Os domingos gratuitos permitem não só trazer visitantes novos (criação de novos públicos a que o programa deste ou de qualquer governo está obrigado pela lei de bases nacional para a cultura) como permitir a visitantes mais interessados em repetir a experiência da visita as vezes que entender. Há obras que não se vêm uma vez mas vêem-se a vida inteira. Fazer disto um luxo é acentuar aquilo que na nossa sociedade se vem tornado mais escandaloso e desavergonhado, o fosso entre os que podem e os que não podem. Uma manhã gratuita nos museus permite igualar no acesso situações tão escandalosamente díspares (garante de Igualdade como a escola pública que este governo tão diligentemente se ocupa também em desmantelar).







As receitas que um museu hoje gera estão ligadas muito mais a actividades protagonizadas na sequência da visita, ao serviço educativo, à oferta de hotelaria ou às recordações numa boa loja.

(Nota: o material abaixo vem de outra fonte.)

(** * paperdownload.py: a shallow embedding of [SciHubDownloader]

    The program reads a list of DOIs, asks each Sci-Hub mirror in turn for
    the page of a DOI, extracts the address of the embedded PDF, and streams
    it to disk.  The embedding follows the source method by method.

    - A Python [str] is a sequence of Unicode code points: [list N].
    - [bytes] is [list Byte.byte].
    - Calls into requests, lxml, the file system and the built-ins [int]
      and float formatting are the fields of the class [Lib]; the program
      is modelled over an arbitrary instance of it.
    - Effects are explicit: a state (standard output, errlog.txt, the files
      written, the outside world) is threaded through a state-and-exception
      monad [M]. *)

From Stdlib Require Import String Ascii NArith ZArith List Bool Lia DecimalString.
From stdpp Require Import gmap list.

Local Open Scope N_scope.

(** ** Python strings *)

Abbreviation char := N (only parsing).
Abbreviation str := (list N) (only parsing).
Abbreviation bytes := (list Byte.byte) (only parsing).

(** A string literal of the source, as code points. *)
Definition lit (s : string) : str :=
  List.map N_of_ascii (list_ascii_of_string s).
Arguments lit s%_string : simpl never.

(** [s.startswith(prefix)] *)
Fixpoint startswith (s prefix : str) {struct prefix} : bool :=
  match prefix with
  | [] => true
  | p :: prefix' =>
      match s with
      | [] => false
      | c :: s' => (c =? p) && startswith s' prefix'
      end
  end.

(** [str.isspace] on one character: the code points CPython's
    [_PyUnicode_IsWhitespace] accepts. *)
Definition isspace (c : char) : bool :=
  ((9 <=? c) && (c <=? 13)) || ((28 <=? c) && (c <=? 32))
  || (c =? 133) || (c =? 160) || (c =? 5760)
  || ((8192 <=? c) && (c <=? 8202))
  || (c =? 8232) || (c =? 8233) || (c =? 8239) || (c =? 8287) || (c =? 12288).

Fixpoint lstrip (s : str) : str :=
  match s with
  | [] => []
  | c :: s' => if isspace c then lstrip s' else s
  end.

Definition rstrip (s : str) : str := rev (lstrip (rev s)).

(** [s.strip()] *)
Definition strip (s : str) : str := rstrip (lstrip s).
Lemma occursIn_concat (sep k : string) (l : list string) :
  In k l -> occursIn k (String.concat sep l).
Proof.
  induction l as [|x l IH]; [contradiction|].
  intros [->|Hin].
  - destruct l as [|y l]; simpl.
    + exists ""%string, ""%string. simpl. now rewrite append_empty_r.
    + exists ""%string, (sep ++ String.concat sep (y :: l))%string.
      reflexivity.
  - destruct l as [|y l]; [contradiction|].
    destruct (IH Hin) as (pre & post & E).
    exists (x ++ sep ++ pre)%string, post.
    change (String.concat sep (x :: y :: l))
      with (x ++ sep ++ String.concat sep (y :: l))%string.
    rewrite E. now rewrite !append_assoc.
Qed.

Lemma occursIn_append_r (k pre m : string) :
  occursIn k m -> occursIn k (pre ++ m).
Proof.
  intros (a & b & ->). exists (pre ++ a)%string, b.
  now rewrite append_assoc.
Qed.

Lemma contains_In (l : list string) (k : string) :
  contains l k = true <-> In k l.
Proof.
  unfold contains. rewrite existsb_exists. split.
  - intros (x & Hx & E). apply String.eqb_eq in E. now subst.
  - intros H. exists k. split; [assumption|apply String.eqb_refl].
Qed.

Lemma invalidKeys_In (options : RawOptions) (k : string) :
  In k (invalidKeys options) <->
  In k (keys options) /\ ~ In k defaultKeys.
Proof.
  unfold invalidKeys. rewrite filter_In, negb_true_iff.
  rewrite <- not_true_iff_false, contains_In. reflexivity.
Qed.

Lemma invalidKeys_nil (options : RawOptions) :
  invalidKeys options = [] <->
  forall k, In k (keys options) -> In k defaultKeys.
Proof.
  split.
  - intros E k Hk.
    destruct (in_dec string_dec k defaultKeys) as [H|H]; [assumption|].
    assert (Hin : In k (invalidKeys options))
      by (apply invalidKeys_In; now split).
    rewrite E in Hin. contradiction.
  - intros H. destruct (invalidKeys options) as [|k l] eqn:E; [reflexivity|].
    assert (Hin : In k (invalidKeys options)) by (rewrite E; now left).
    apply invalidKeys_In in Hin. destruct Hin as [Hk Hn].
    contradiction (Hn (H k Hk)).
Qed.

Lemma validFrequency_Some (v : js Z) (f : Z) :
  validFrequency v = Some f <-> v = val f /\ 0 <= f <= 6.
Proof.
  unfold validFrequency. destruct v as [| |x]; try (split; [discriminate|]);
    try (intros [E _]; discriminate).
  destruct (Z.ltb_spec x 0) as [Hx|Hx].
  - split; [discriminate|]. intros [E H]. injection E as ->. lia.
  - destruct (Z.le_gt_cases 7 x) as [H7|H7].
    + assert (E : nth_error RRule.FREQUENCIES (Z.to_nat x) = None).
      { apply nth_error_None. simpl. lia. }
      rewrite E. split; [discriminate|].
      intros [E' H]. injection E' as ->. lia.
    + assert (Hc : x = 0 \/ x = 1 \/ x = 2 \/ x = 3 \/ x = 4 \/ x = 5 \/
                   x = 6) by lia.
      destruct Hc as [->|[->|[->|[->|[->|[->| ->]]]]]]; simpl;
        (split; [intros E; injection E as <-; split; [reflexivity|lia]
                |intros [E _]; now injection E as <-]).
Qed.
(** X27: [fetchFeed] of the Hacker News adapter fails only when the list
    of top stories cannot be fetched.  Otherwise it returns one item for
    each of the first [limit] stories whose own request succeeded (a
    failed story request only drops that story): never more than [limit]
    items, each with source "hackernews", the id "hn:" followed by the
    story id, a non-empty URL, the date of the call as [cached_at] and a
    rank score. *)
Theorem fetchFeed_top_stories (api : Api) (limit : option Z) (now : Z)
    (clock : nat -> Z) :
  let n := match limit with Some n => n | None => 30 end in
  match topstories api with
  | Throw e => fetchFeed api limit now clock = Throw e
  | Ok storyIds =>
      exists items,
        fetchFeed api limit now clock = Ok items
        /\ List.length items
           = List.length (non_null (map (fetchStory api) (slice_to n storyIds)))
        /\ (List.length items <= List.length storyIds)%nat
        /\ (0 <= n -> Z.of_nat (List.length items) <= n)
        /\ (forall item, In item items ->
              source item = "hackernews"%string
              /\ cached_at item = DateMs now
              /\ rank_score item <> None
              /\ url item <> ""%string
              /\ exists i story,
                   In i storyIds /\ fetchStory api i = Some story
                   /\ id item = ("hn:" ++ show_Z (story_id story))%string
                   /\ title item = story_title story
                   /\ published_at item = new_Date (story_time story * 1000))
  end.
Proof.
  cbv zeta. unfold fetchFeed.
  destruct (topstories api) as [storyIds|e]; [|reflexivity].
  set (n := match limit with Some n => n | None => 30 end).
  eexists. split; [reflexivity|].
  rewrite map_at_length.
  pose proof (non_null_length (map (fetchStory api) (slice_to n storyIds))) as H1.
  rewrite length_map in H1.
  destruct (slice_to_length n storyIds) as [H2 H3].
  split; [reflexivity|]. split; [lia|]. split; [intro Hn; specialize (H3 Hn); lia|].
  intros item Hin. apply map_at_In in Hin as (t & story & Hs & ->).
  apply non_null_In in Hs. apply in_map_iff in Hs as (i & Hi & Hin).
  apply slice_to_In in Hin.
  unfold item_of_story.
  cbn [id source title url cached_at rank_score published_at].
  split; [reflexivity|]. split; [reflexivity|]. split; [discriminate|].
  split; [destruct (story_url story) as [[|c u]|]; discriminate|].
  exists i, story. repeat split; assumption.
Qed.

End HackerNewsProperties.

Section HackerNewsRefresh.

Import HackerNews.
Local Open Scope list_scope.




End HackerNewsRefresh.

Section StripHtmlFacts.

Import RSS.

Lemma removeTags_contains_gt (s : string) (b : bool) :
  contains_gt s = false -> contains_gt (removeTags s b) = false.
Proof.
  revert b. induction s as [|c s IH]; intros b; [reflexivity|].
  cbn [contains_gt removeTags]. intro H.
  apply orb_false_iff in H as [Hc Hs]. rewrite Hc, Hs.
  rewrite andb_false_r. destruct b; [now apply IH|].
  cbn [contains_gt]. rewrite Hc. now apply IH.
Qed.

Lemma removeTags_no_tag (s : string) (b : bool) :
  has_tag (removeTags s b) = false.
Proof.
  revert b. induction s as [|c s IH]; intro b; [reflexivity|].
  cbn [removeTags]. destruct b.
  - destruct (Ascii.eqb c ">"); apply IH.
  - destruct (Ascii.eqb c "<") eqn:Ec; cbn [andb].
    + destruct (contains_gt s) eqn:Eg; [apply IH|].
      cbn [has_tag]. rewrite Ec, (removeTags_contains_gt s false Eg).
      cbn [andb orb]. apply IH.
    + cbn [has_tag]. rewrite Ec. cbn [andb orb]. apply IH.
Qed.

Lemma removeTags_plain (s : string) :
  plain_text s = true -> removeTags s false = s.
Proof.
  induction s as [|c s IH]; [reflexivity|]. cbn [plain_text removeTags].
  intro H. apply andb_true_iff in H as [H Hs].
  apply andb_true_iff in H as [H1 _]. apply negb_true_iff in H1.
  rewrite H1. cbn [andb]. now rewrite IH.
Qed.

Lemma replaceAll_plain (pattern replacement s : string) :
  String.prefix "&" pattern = true ->
  plain_text s = true -> replaceAll pattern replacement s = s.
Proof.
  intros Hp. unfold replaceAll.
  induction s as [|c s IH]; [reflexivity|]. cbn [plain_text replaceAll_from].
  intro H. apply andb_true_iff in H as [H Hs].
  apply andb_true_iff in H as [_ H2]. apply negb_true_iff in H2.
  replace (String.prefix pattern (String c s)) with false.
  - now rewrite IH.
  - symmetry. destruct pattern as [|p pattern]; [discriminate|].
    cbn [String.prefix] in *.
    destruct (ascii_dec "&" p) as [<-|N]; [|discriminate].
    destruct (ascii_dec "&" c) as [<-|N]; [|reflexivity].
    discriminate H2.
Qed.

Lemma trimEnd_cons (c : ascii) (s : string) :
  trimEnd (String c s) =
  match trimEnd s with
  | EmptyString => if is_space c then EmptyString else String c EmptyString
  | t => String c t
  end.
Proof. reflexivity. Qed.

Lemma trimEnd_idem (s : string) : trimEnd (trimEnd s) = trimEnd s.
Proof.
  induction s as [|c s IH]; [reflexivity|]. rewrite (trimEnd_cons c s).
  destruct (trimEnd s) as [|d t] eqn:E.
  - destruct (is_space c) eqn:Ec; [reflexivity|].
    rewrite trimEnd_cons. cbn [trimEnd]. now rewrite Ec.
  - rewrite trimEnd_cons, IH. reflexivity.
Qed.

Lemma trimEnd_head (c : ascii) (s : string) :
  is_space c = false -> exists t, trimEnd (String c s) = String c t.
Proof.
  intro Hc. cbn [trimEnd]. destruct (trimEnd s); [rewrite Hc|]; eauto.
Qed.

Lemma trimStart_head (s : string) :
  match trimStart s with
  | EmptyString => True
  | String c _ => is_space c = false
  end.
Proof.
  induction s as [|c s IH]; [exact I|]. cbn [trimStart].
  destruct (is_space c) eqn:E; [exact IH | exact E].
Qed.

Lemma trim_idem (s : string) : trim (trim s) = trim s.
Proof.
  unfold trim. pose proof (trimStart_head s) as H.
  destruct (trimStart s) as [|c t]; [reflexivity|].
  destruct (trimEnd_head c t H) as [u E]. rewrite E.
  cbn [trimStart]. rewrite H. rewrite <- E. apply trimEnd_idem.
Qed.

End StripHtmlFacts.

Section RSSProperties.

Import RSS.
Local Open Scope list_scope.

(** X29: [stripHtml] returns text without white space at either end
    (trimming it again changes nothing), and on text without [<] and [&]
    it only trims.  Removing the tags leaves no [<] that is followed by a
    [>]; the entities are decoded after that, so the result can contain a
    tag again, and an escaped entity is decoded twice. *)
Theorem stripHtml_behaviour :
  (forall html, trim (stripHtml html) = stripHtml html)
  /\ (forall text, plain_text text = true -> stripHtml text = trim text)
  /\ (forall html, has_tag (removeTags html false) = false)
  /\ stripHtml "<p>1 &lt; 2</p> &lt;b&gt;" = "1 < 2 <b>"%string
  /\ stripHtml "&amp;lt;" = "<"%string.
Proof.
  split; [intro html; apply trim_idem|].
  split.
  - intros text H. unfold stripHtml.
    rewrite (removeTags_plain text H).
    rewrite (replaceAll_plain "&nbsp;" " " text eq_refl H).
    rewrite (replaceAll_plain "&amp;" "&" text eq_refl H).
    rewrite (replaceAll_plain "&lt;" "<" text eq_refl H).
    rewrite (replaceAll_plain "&gt;" ">" text eq_refl H).
    rewrite (replaceAll_plain "&quot;" _ text eq_refl H).
    reflexivity.
  - split; [intro html; apply removeTags_no_tag|].
    split; reflexivity.
Qed.

Lemma stripHtml_behaviour_witness :
  stripHtml "  Rust 1.0 released  " = "Rust 1.0 released"%string.
Proof.
  rewrite (proj1 (proj2 stripHtml_behaviour) "  Rust 1.0 released  " eq_refl).
  reflexivity.
Defined.

Lemma slice_to_length_eq {A : Type} (n : Z) (l : list A) :
  0 <= n -> Z.of_nat (List.length (slice_to n l)) <= n.
Proof. apply slice_to_length. Qed.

Os museus sabem isto e devem ter apoios para poder investir nesta área onde podem ir financiar-se. A entrada do visitante é um fim-em-si de um Museu. Esta medida, como tantas outras (se não todas) do governo de Passos é demagógica e inútil porque favorece o decréscimo de visitantes do Museu (menos visitantes, menos pessoal necessário no museu, menos cultura, menos economia) não contribui em nada para aumentar receitas (menos visitantes conduz a cada vez menos visitantes, decréscimo de público, pagante e não pagante). Para além de inútil é perigosa, porque transporta este cheiro a júbilo pela oportunidade que FMI e troica deram a uma ideologia de avançar terreno ao ir insidiosamente destruindo o contrato que foi sendo possível construir entre cidadãos (o Estado) ao longo de séculos, para que fosse possível viver-se um pouco longe do salve-se quem puder.